I was thinking of pushing the bulge back in by screwing in a piece of wood wider then the bulde itself, into the studs between the bulge, then driving in the screws with 2 seperate drills? Now... I can then add a few drywall screws to the studs to force the drywall back onto the stud, but I hope this isn't wishful thinking. 

Then there is just the hammer idea.... I am moving pretty soon, and I do have the touch up paint and pretty good mudding skills.

Any thoughts?


----------



## Paulie (Nov 26, 2009)

Any pictures? I'm having a hard time following your description.


----------



## tstecko (Mar 19, 2010)

*drywall bulge*

Here is a picture of what I am talking about.

The TV is still attached to my mount, just pulled out about a foot. The bulge is directly between my 2 screws on the left stud. The screw head sticking out is about 5" above the bulge.

Thanks.


----------



## cibula11 (Jan 6, 2007)

It appears that MAYBE when you lagged the bracket in, it pulled the drywall tighter and poked a screw through. It doesn't look to be anything serious, but you're there looking at it, so I can't guarantee that.


----------



## nap (Dec 4, 2007)

I believe cibula may be right and about the "flower". I wonder if it isn't the mud over another screw that has delaminated from the underlying sheet rock and you tightened the bracket screws. 

is the "flower" hard or soft?


----------



## tstecko (Mar 19, 2010)

*drywall bulge*

Hey Guys..

The "flower" is hard, I can knock on it and sounds normal.


----------



## cibula11 (Jan 6, 2007)

tstecko said:


> Hey Guys..
> 
> The "flower" is hard, I can knock on it and sounds normal.


it's most likely just the drywall that has popped through the paper due to a screw or irregularity in that particular stud.


----------



## oh'mike (Sep 18, 2009)

I wouldn't worry to much---My guess is the drywall was away from the stud a bit and there was a thick bead of glue on the stud,

When you mounted the t.v. the drywall was sucked into the stud--the glue ridge popped the drywall.

If the t.v. hides the flaw--and you like the mount--leave it alone.


----------



## Paulie (Nov 26, 2009)

Thanks for the pic. I agree with the crowd. :yes:


----------



## tstecko (Mar 19, 2010)

*Bulge in drywall*

Hi guys.

Thanks for all the posts.

The TV and mount have to go, as I am moving and this condo is a rental.

I will take it down tomorrow and see if can feather the bulge down with some elbow grease.

Cheers.


----------



## Big Bob (Jul 27, 2007)

Good luck with the feathering. This may make for a lot of bald birds.

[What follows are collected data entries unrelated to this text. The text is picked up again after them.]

(** ** Cross-document search *)

(** [calculateDocumentQuality], source lines 473-494. *)
Definition calculateDocumentQuality (now : Z) (docData : DocData) : Q :=
  let stats := statistics docData in
  let quality := (1 # 2)%Q in
  let quality :=
    match avgWordsPerChunk stats with
    | Some words =>
        if ((50 <? words) && (words <? 200))%Z then (quality + (2 # 10))%Q else quality
    | None => quality
    end in
  let quality :=
    if Qltb 40 (readabilityScore (complexity stats))
    then (quality + (2 # 10))%Q else quality in
  let daysSinceAdded := (inject_Z (now - addedAt docData) / 86400000)%Q in
  let quality := if Qltb daysSinceAdded 7 then (quality + (1 # 10))%Q else quality in
  Qmin quality 1.

(** [documentGroups[id].push(result)], after the group is created when it is
    missing.  Source lines 441-446. *)
Definition groupPush (documentGroups : Obj.t (list Result)) (result : Result)
  : Obj.t (list Result) :=
  let key := documentId (chunk result) in
  let documentGroups :=
    match Obj.get documentGroups key with
    | Some _ => documentGroups
    | None => Obj.set documentGroups key []
    end in
  match Obj.get documentGroups key with
  | Some group => Obj.set documentGroups key (group ++ [result])%list
  | None => documentGroups
  end.

(** [list.reduce((sum, x) => sum + x, 0)] *)
Definition sumR (l : list R) : R := fold_left Rplus l 0.

(** [Math.max(...list)]; every list it is applied to has an element. *)
Definition maxR (l : list R) : R :=
  match l with
  | [] => 0
  | x :: t => fold_left Rmax t x
  end.

(** The callback that turns one entry of [documentGroups] into a group
    (source lines 449-468). *)
Definition documentGroup (now : Z) (st : Store) (entry : string * list Result)
  : DocumentGroup :=
  let '(docId, chunks) := entry in
  let avgSimilarity := sumR (map similarity chunks) / INR (List.length chunks) in
  let maxSimilarity := maxR (map similarity chunks) in
  let chunkCount := List.length chunks in
  let qualityBonus :=
    match JsMap.get (documents st) docId with
    | Some docData => calculateDocumentQuality now docData
    | None => 0%Q
    end in
  {| groupDocumentId := docId;
     groupChunks := Js.sortBy (fun b a => Js.Rltb (similarity a) (similarity b)) chunks;
     avgSimilarity := avgSimilarity;
     maxSimilarity := maxSimilarity;
     chunkCount := chunkCount;
     qualityBonus := qualityBonus;
     relevanceScore :=
       (avgSimilarity * 0.4) + (maxSimilarity * 0.4)
       + (ln (INR (chunkCount + 1)) * 0.1) + (Q2R qualityBonus * 0.1) |}.

(** [crossDocumentSearch(query, sessionId, limit = 20)] at time [now].
    Source lines 436-471. *)
Definition crossDocumentSearch (now : Z) (st : Store) (query : string)
  (sessionId : option string) (limit : nat) : list DocumentGroup :=
  let results := semanticSearch st query sessionId (limit * 2) None in
  let documentGroups := fold_left groupPush results [] in
  let crossDocResults := map (documentGroup now st) (Obj.entries documentGroups) in
  Js.slice0 limit
    (Js.sortBy (fun b a => Js.Rltb (relevanceScore a) (relevanceScore b)) crossDocResults).

End Database.

(** ** Context assembly, statistics and deletion *)

Section Assembly.

Context {P : Packages}.

Definition newline : string := String (ascii_of_nat 10) EmptyString.

Definition estimatedTokensPerChar : Q := (25 # 100)%Q.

Unless the condo belongs to your mother... the restoration will need to be invisable to pass inspection if you want your security deposit back.

If you are in a time crunch, you may want to consider jumping straight to a small area remove & replace drywall repair at the " Sun Flower".


----------



## customtvlift123 (Mar 19, 2010)

If you are into fast remedies then just take the small area and put a dry wall in it just to pass the inspection of your land lord/ land lady. You can bring back your money that way and avoid renovation of the whole place.


----------



## tstecko (Mar 19, 2010)

Okay..
Well I took the mount/TV off the wall, and the bulge "flower" still stands as it is. The wall is the main wall in the living room, and I do not feel so confident in replacing the damages section with a new square section of drywall.

I was thinking.... Would it be a bad idea to sand it down with some rough sand paper spreading it out a few inches fast the bulge, then maybe using a chizzel or hammer to push the bulge back in.. Afterwards, simply spreading some drywall compound and sanding to finish?

The wall paint is flat, or satin. Very little shine.

To all you guys/girls outhere, does this sound do-able.. I have about 5 weeks before I move out, and the landlord is pretty cool. However, I do want my full damage deposit back, spending about $100 on paint and what not.


----------



## nap (Dec 4, 2007)

take a board that fits_ completely _over the damaged area and a mallet.

put the board on the wall and whack it (don't beat it to death) with the mallet in an attempt to flatten that raised section. Start with a fairly gentle whack and work your way up. Don't just start wailing on the wall.

If that does not work, I would suggest scraping away the paint to see if you hit paper or mud. If it is mud, you might be able to get away with simply sanding the area flat.

If it is paper, depending on how much it is raised, you might be able to simply use mud to feather it or maybe a combination of whacking and filling will get you to an acceptable result.


----------



## tstecko (Mar 19, 2010)

Thanks for the reply.
My dad said the same thing after I sent him the pic.

I can give it a shot, with a piece of wood/mallet/compound combination.

Once I'm finished, I'll post an after pic to see if you guys would accept the fix.

Cheers


----------



## Big Bob (Jul 27, 2007)

Try the beating it with the board & hamer as Nap & dad advise. Good idea and worth a try.

remember:
It is easier to fill a hole/dent/ or recess than all the feathering required to make that hump disappear.

I suspect something is going on at the stud near the middle of your flower. Might even be the original permit nailed there with a metal headed simplex.


----------